The video introduces Light Rag, a retrieval-augmented generation system combining knowledge graphs with embedding-based retrieval. It outlines steps to set up the system, including cloning the repo, defining model names, and selecting embedding models. The video demonstrates configuring the context window, creating embedding models, indexing, querying the system, and visualizing graphs to explore entity relationships. Additionally, it discusses alternative systems, local model support, performance comparison, and future video plans.

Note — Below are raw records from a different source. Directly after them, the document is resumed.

(** X12. No job is lost or served twice by a drain: the drain writes one
    line per job of its queue; the success lines and the jobs appended to
    the pending sequence add up to the jobs that were queued; and the
    failure lines are as many as the jobs appended. *)
Theorem drain_accounts_for_every_job (p : Policy) (s : Scheduler.t) :
  let s' := schedule p s in
  (allocated_lines (Scheduler.cout s') + length (Scheduler.pendingJobs s')
   = allocated_lines (Scheduler.cout s) + length (Scheduler.pendingJobs s)
     + length (queue_of p s))%nat
  /\ (refused_lines (Scheduler.cout s') + length (Scheduler.pendingJobs s)
      = refused_lines (Scheduler.cout s) + length (Scheduler.pendingJobs s'))%nat
  /\ length (Scheduler.cout s')
     = (length (Scheduler.cout s) + length (queue_of p s))%nat.
Proof.
  intros s'. subst s'. rewrite schedule_settle.
  destruct (settle_lines (served p s) s) as [H1 H2].
  pose proof (f_equal length (settle_cout (served p s) s)) as H3.
  rewrite length_app, !length_fmap in H3.
  rewrite (Permutation_length (served_perm p s)) in H1, H3.
  pose proof (set_queue_pool p [] (settle (served p s) s)) as Hpool.
  by injection Hpool as _ -> ->.
Qed.

(** The capacity left in a pool, for one of the two resources. *)
Definition capacity_left (f : WorkerNode.t -> Z) (ns : list WorkerNode.t) : Z :=
  foldr (fun n acc => f n + acc) 0 ns.

Lemma capacity_left_insert f (ns : list WorkerNode.t) (i : nat) n x :
  ns !! i = Some n ->
  capacity_left f (<[i := x]> ns) = capacity_left f ns - f n + f x.
Proof.
  revert i. induction ns as [| m ns IH]; intros i Hi; [done |].
  destruct i as [| i]; simpl in *.
  - injection Hi as ->. lia.
  - rewrite (IH i Hi). lia.
Qed.

Lemma total_of_app f l k : total_of f (l ++ k) = total_of f l + total_of f k.
Proof. induction l as [| x l IH]; simpl; lia. Qed.

Lemma settle_capacity q s :
  nodes_ok (Scheduler.nodes s) -> Forall job_nonneg q ->
  capacity_left WorkerNode.availableCores (Scheduler.nodes (settle q s))
    + total_of Job.coresRequired q + total_of Job.coresRequired (Scheduler.pendingJobs s)
  = capacity_left WorkerNode.availableCores (Scheduler.nodes s)
    + total_of Job.coresRequired (Scheduler.pendingJobs (settle q s))
  /\ capacity_left WorkerNode.availableMemory (Scheduler.nodes (settle q s))
    + total_of Job.memoryRequired q + total_of Job.memoryRequired (Scheduler.pendingJobs s)
  = capacity_left WorkerNode.availableMemory (Scheduler.nodes s)
    + total_of Job.memoryRequired (Scheduler.pendingJobs (settle q s)).
Proof.
  revert s. induction q as [| job q IH]; intros s Hok Hq; [simpl; lia |].
  apply Forall_cons in Hq as [Hjob Hq].
  unfold settle. simpl. fold (settle q (Scheduler.place_or_defer s job)).
  destruct (place_or_defer_nodes_ok s job Hok Hjob) as [Hok1 _].
  destruct (IH (Scheduler.place_or_defer s job) Hok1 Hq) as [Hc Hm].
  set (s1 := Scheduler.place_or_defer s job) in *.
  assert (E : capacity_left WorkerNode.availableCores (Scheduler.nodes s1)
                + Job.coresRequired job + total_of Job.coresRequired (Scheduler.pendingJobs s)
              = capacity_left WorkerNode.availableCores (Scheduler.nodes s)
                + total_of Job.coresRequired (Scheduler.pendingJobs s1)
              /\ capacity_left WorkerNode.availableMemory (Scheduler.nodes s1)
                + Job.memoryRequired job
                + total_of Job.memoryRequired (Scheduler.pendingJobs s)
              = capacity_left WorkerNode.availableMemory (Scheduler.nodes s)
                + total_of Job.memoryRequired (Scheduler.pendingJobs s1)).
  { subst s1.
    destruct (place_or_defer_cases s job) as [(i & n & Hi & Hf & _ & ->) | [_ ->]]; simpl.
    - rewrite !(capacity_left_insert _ _ _ _ _ Hi).
      destruct Hok as [Hinv Hty].
      destruct (Forall_lookup_1 _ _ _ _ Hinv Hi) as [Hic Him].
      destruct (Forall_lookup_1 _ _ _ _ Hty Hi) as [Htc Htm].
      destruct Hjob as [Hjc Hjm].
      rewrite (allocateJob_true _ _ Hf). destruct Hf as [Hfc Hfm]. simpl.
      unfold int_sub, int_range, INT_MIN, INT_MAX in *.
      rewrite !wrap_id by (unfold int_range, INT_MIN, INT_MAX; lia).
      lia.
    - rewrite !total_of_app. simpl. lia. }
  lia.
Qed.
(** ** Strings *)

(** One white-space or line-terminator character at the front of UTF-8
    text (ECMAScript WhiteSpace and LineTerminator): the text after it. *)
Definition strip_ws_char (s : string) : option string :=
  match s with
  | String c r =>
      match nat_of_ascii c with
      | 9 | 10 | 11 | 12 | 13 | 32 => Some r
      | 194 => (* U+00A0 *)
          match r with
          | String d r' => if Nat.eqb (nat_of_ascii d) 160 then Some r' else None
          | _ => None
          end
      | 225 => (* U+1680 *)
          match r with
          | String d (String e r') =>
              if Nat.eqb (nat_of_ascii d) 154 && Nat.eqb (nat_of_ascii e) 128
              then Some r' else None
          | _ => None
          end
      | 226 => (* U+2000..U+200A, U+2028, U+2029, U+202F, U+205F *)
          match r with
          | String d (String e r') =>
              let d := nat_of_ascii d in
              let e := nat_of_ascii e in
              if Nat.eqb d 128
                 && ((Nat.leb 128 e && Nat.leb e 138)
                     || Nat.eqb e 168 || Nat.eqb e 169 || Nat.eqb e 175)
              then Some r'
              else if Nat.eqb d 129 && Nat.eqb e 159 then Some r'
              else None
          | _ => None
          end
      | 227 => (* U+3000 *)
          match r with
          | String d (String e r') =>
              if Nat.eqb (nat_of_ascii d) 128 && Nat.eqb (nat_of_ascii e) 128
              then Some r' else None
          | _ => None
          end
      | 239 => (* U+FEFF *)
          match r with
          | String d (String e r') =>
              if Nat.eqb (nat_of_ascii d) 187 && Nat.eqb (nat_of_ascii e) 191
              then Some r' else None
          | _ => None
          end
      | _ => None
      end
  | EmptyString => None
  end.
(** * news_agent.py: the dedupe, summary and sentiment pipeline

    A shallow embedding of the text pipeline of [src/news_agent.py]
    ([normalize_text], [dedupe], [tokenize], [summarize_text],
    [sentiment_score], [build_summary_sentiment]) and the proofs of its
    specification.

    Python values are modelled as follows:
    - a [str] is the sequence of its Unicode code points, a [list N];
    - an [int] is unbounded, a [Z];
    - a [set] is a [gset]; a [collections.Counter] is a [gmap] that is read
      with default 0;
    - a feed item, a dict with fixed keys, is a record.

    The functions of [re] and [str] that the source calls are written as the
    left-to-right scanners they are.  The specification speaks of maximal
    runs, first occurrences and rankings; these are defined on their own in
    the second part and the program is proved to compute them. *)

From Stdlib Require Import Ascii String.
From stdpp Require Import gmap list sorting lexico.

Open Scope Z_scope.

(** * Part 1: the program *)

(** ** Strings *)

Module Str.

(** A Python [str]: its code points, in order. *)
Abbreviation str := (list N).

(** A literal of the source, given by its ASCII spelling. *)
Definition of_string (s : string) : str :=
  (λ a, N_of_ascii a) <$> list_ascii_of_string s.

Definition between (lo hi c : N) : bool :=
  ((lo <=? c) && (c <=? hi))%N.

(** [str.isspace] on one code point; the same code points form the class
    [\s] of a [str] pattern of [re]. *)
Definition isspace (c : N) : bool :=
  between 0x09 0x0d c || between 0x1c 0x20 c
  || (c =? 0x85)%N || (c =? 0xa0)%N || (c =? 0x1680)%N
  || between 0x2000 0x200a c
  || (c =? 0x2028)%N || (c =? 0x2029)%N || (c =? 0x202f)%N
  || (c =? 0x205f)%N || (c =? 0x3000)%N.

(** The ASCII letters. *)
Definition isalpha_ascii (c : N) : bool :=
  between 0x41 0x5a c || between 0x61 0x7a c.

Definition apostrophe : N := 0x27.
Definition space : N := 0x20.

(** The class [[a-zA-Z']] of the pattern of [tokenize]. *)
Definition is_word_char (c : N) : bool :=
  between 0x61 0x7a c || between 0x41 0x5a c || (c =? apostrophe)%N.

(** The class [[.!?]] of the look-behind in the pattern of
    [summarize_text]. *)
Definition is_terminator (c : N) : bool :=
  (c =? 0x2e)%N || (c =? 0x21)%N || (c =? 0x3f)%N.
(* ===== verification/TokenManager.v ===== *)
(** * Job-declaration tokens
    ([pool-apps/jd-server/src/lib/job_declarator/token_management/mod.rs])

    The manager's state is its three shared fields: the atomic counter and
    the two token maps.  An [Instant] is a number of nanoseconds on the
    monotonic clock, taken as an argument by the operations that read the
    clock.  The janitor task's body is one operation, run at any time. *)
From S2P Require Import Prelude SharedMap.

(** Constants of [job_declarator/mod.rs]. *)
Definition TEMPORARY_TIMEOUT_MULTIPLIER : N := 144.
Definition ALLOCATED_TOKEN_TIMEOUT_SECS : N := TEMPORARY_TIMEOUT_MULTIPLIER * 60 * 10.
Definition ACTIVE_TOKEN_TIMEOUT_SECS : N := 10.
Definition JANITOR_INTERVAL_SECS : N := 10.

(** [Duration::from_secs], in nanoseconds. *)
Definition from_secs (s : N) : N := s * 1000000000.

Record AllocatedTokenData : Type := {
  allocated_at : N;
  al_owner : N;
  al_user_identity : string;
}.

Record ActiveTokenData : Type := {
  allocated_token : N;
  activated_at : N;
  ac_owner : N;
  ac_user_identity : string;
}.

Record TokenManager : Type := {
  token_factory : N;
  allocated_tokens : gmap N AllocatedTokenData;
  active_tokens : gmap N ActiveTokenData;
}.

#[export] Instance AllocatedTokenData_eq_dec : EqDecision AllocatedTokenData.
Proof. solve_decision. Defined.
#[export] Instance ActiveTokenData_eq_dec : EqDecision ActiveTokenData.
Proof. solve_decision. Defined.
#[export] Instance TokenManager_eq_dec : EqDecision TokenManager.
Proof. solve_decision. Defined.

Module Tokens.

(** [TokenManager::new]. *)
Definition new : TokenManager :=
  {| token_factory := 0; allocated_tokens := ∅; active_tokens := ∅ |}.

(** [token_factory.fetch_add(1)]: atomics wrap around. *)
Definition next_token (tm : TokenManager) : N := u64_add (token_factory tm) 1.

(** [allocate]. *)
Definition allocate (tm : TokenManager) (now downstream_id : N) (user_identity : string)
    : N * TokenManager :=
  let token := token_factory tm in
  (token,
   {| token_factory := next_token tm;
      allocated_tokens := <[token := {| allocated_at := now; al_owner := downstream_id;
                                        al_user_identity := user_identity |}]>
                            (allocated_tokens tm);
      active_tokens := active_tokens tm |}).

(** [deallocate]. *)
Definition deallocate (tm : TokenManager) (token : N) : TokenManager :=
  {| token_factory := token_factory tm;
     allocated_tokens := (SharedMap.remove (allocated_tokens tm) token).2;
     active_tokens := active_tokens tm |}.

(** [is_allocated]. *)
Definition is_allocated (tm : TokenManager) (token downstream_id : N) : bool :=
  match SharedMap.with_ (allocated_tokens tm) token
          (λ data, bool_decide (al_owner data = downstream_id)) with
  | Some b => b
  | None => false
  end.

(** [activate]. *)
Definition activate (tm : TokenManager) (now allocated downstream_id : N)
    : option N * TokenManager :=
  match SharedMap.remove_if (allocated_tokens tm) allocated
          (λ _ data, bool_decide (al_owner data = downstream_id)) with
  | (None, _) => (None, tm)
  | (Some (_, allocated_data), allocated') =>
      let activated := token_factory tm in
      (Some activated,
       {| token_factory := next_token tm;
          allocated_tokens := allocated';
          active_tokens :=
            <[activated := {| allocated_token := allocated; activated_at := now;
                              ac_owner := downstream_id;
                              ac_user_identity := al_user_identity allocated_data |}]>
              (active_tokens tm) |})
  end.

(** [deactivate]. *)
Definition deactivate (tm : TokenManager) (active : N) : TokenManager :=
  {| token_factory := token_factory tm;
     allocated_tokens := allocated_tokens tm;
     active_tokens := (SharedMap.remove (active_tokens tm) active).2 |}.

(** [allocated_from_active]. *)
Definition allocated_from_active (tm : TokenManager) (active : N) : option ActiveTokenData :=
  SharedMap.with_ (active_tokens tm) active (λ data, data).

(** [clear]. *)
Definition clear (tm : TokenManager) : TokenManager :=
  {| token_factory := token_factory tm; allocated_tokens := ∅; active_tokens := ∅ |}.

(** [remove_downstream]. *)
Definition remove_downstream (tm : TokenManager) (downstream_id : N) : TokenManager :=
  {| token_factory := token_factory tm;
     allocated_tokens :=
       SharedMap.retain (λ _ data, bool_decide (al_owner data ≠ downstream_id))
         (allocated_tokens tm);
     active_tokens :=
       SharedMap.retain (λ _ data, bool_decide (ac_owner data ≠ downstream_id))
         (active_tokens tm) |}.

(** One wake-up of the janitor of [spawn_janitor_task]. *)
Definition janitor (tm : TokenManager) (now : N) : TokenManager :=
  {| token_factory := token_factory tm;
     allocated_tokens :=
       SharedMap.retain
         (λ _ data, saturating_sub now (allocated_at data)
                      <=? from_secs ALLOCATED_TOKEN_TIMEOUT_SECS)
         (allocated_tokens tm);
     active_tokens :=
       SharedMap.retain
         (λ _ data, saturating_sub now (activated_at data)
                      <=? from_secs ACTIVE_TOKEN_TIMEOUT_SECS)
         (active_tokens tm) |}.

(** ** Sequences of operations *)
Inductive op : Type :=
| OpAllocate (now downstream_id : N) (user_identity : string)
| OpDeallocate (token : N)
| OpActivate (now allocated downstream_id : N)
| OpDeactivate (active : N)
| OpClear
| OpRemoveDownstream (downstream_id : N)
| OpJanitor (now : N).

(** The token an operation hands out, and the state after it. *)
Definition exec (o : op) (tm : TokenManager) : option N * TokenManager :=
  match o with
  | OpAllocate now d u => let '(t, tm') := allocate tm now d u in (Some t, tm')
  | OpDeallocate t => (None, deallocate tm t)
  | OpActivate now t d => activate tm now t d
  | OpDeactivate a => (None, deactivate tm a)
  | OpClear => (None, clear tm)
  | OpRemoveDownstream d => (None, remove_downstream tm d)
  | OpJanitor now => (None, janitor tm now)
  end.

(** The tokens handed out by a sequence of operations, and the final state. *)
Fixpoint run (ops : list op) (tm : TokenManager) : list N * TokenManager :=
  match ops with
  | [] => ([], tm)
  | o :: ops' =>
      let '(issued, tm1) := exec o tm in
      let '(rest, tm2) := run ops' tm1 in
      (match issued with Some t => t :: rest | None => rest end, tm2)
  end.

Introduction to Light Rag System

Introduction to a retrieval-augmented generation system called Light Rag, which combines knowledge graphs with embedding-based retrieval. Mentions the alternative to GraphRack from Microsoft and support for local models.

Setting Up Light Rag System

Steps to set up the Light Rag system including cloning the repo, creating a virtual environment, installing necessary components, defining the model name, and selecting embedding models.

Configuring Context Window and Models

Details on configuring the context window, creating the embedding models, and setting parameters for the model file in the Light Rag system.

Running Light Rag System

Instructions on starting the server for the system, downloading necessary components, and running the system using the created models.

Indexing and Querying

Information on indexing, creating an index, querying the system, and running examples on the Light Rag system.

Visualization and Demonstration

Steps to visualize the graph created, demonstrating the usage of the system, and exploring relationships between entities in the system.

Other Demos and Conclusion

Overview of other demos available, comparison of Light Rag performance, mention of MIT license, and future video plans on Light Rag.


FAQ

Q: What is Light Rag?

A: Light Rag is a retrieval-augmented generation system that integrates knowledge graphs with embedding-based retrieval.

Q: What is an alternative to GraphRack mentioned in the file?

A: The alternative to GraphRack mentioned is Light Rag.

Q: What are the steps to set up the Light Rag system?

A: The steps include cloning the repo, creating a virtual environment, installing necessary components, defining the model name, and selecting embedding models.

Q: Could you provide details on configuring the context window in Light Rag?

A: Configuring the context window in Light Rag involves setting parameters for the model file in the system.

Q: What actions are involved in starting the server for the Light Rag system?

A: Starting the server includes downloading necessary components and running the system using the created models.

Q: How can one visualize the graph created in the Light Rag system?

A: To visualize the graph, one can demonstrate the usage of the system and explore relationships between entities.

Q: What is mentioned about the performance comparison of Light Rag?

A: The file mentions a performance comparison of Light Rag with other systems.

Q: What licensing information is provided for Light Rag?

A: Light Rag is mentioned to be under the MIT license.

Q: What are the future video plans mentioned regarding Light Rag?

A: The file mentions future video plans related to Light Rag.

Logo

Get your own AI Agent Today

Thousands of businesses worldwide are using Chaindesk Generative AI platform.
Don't get left behind - start building your own custom AI chatbot now!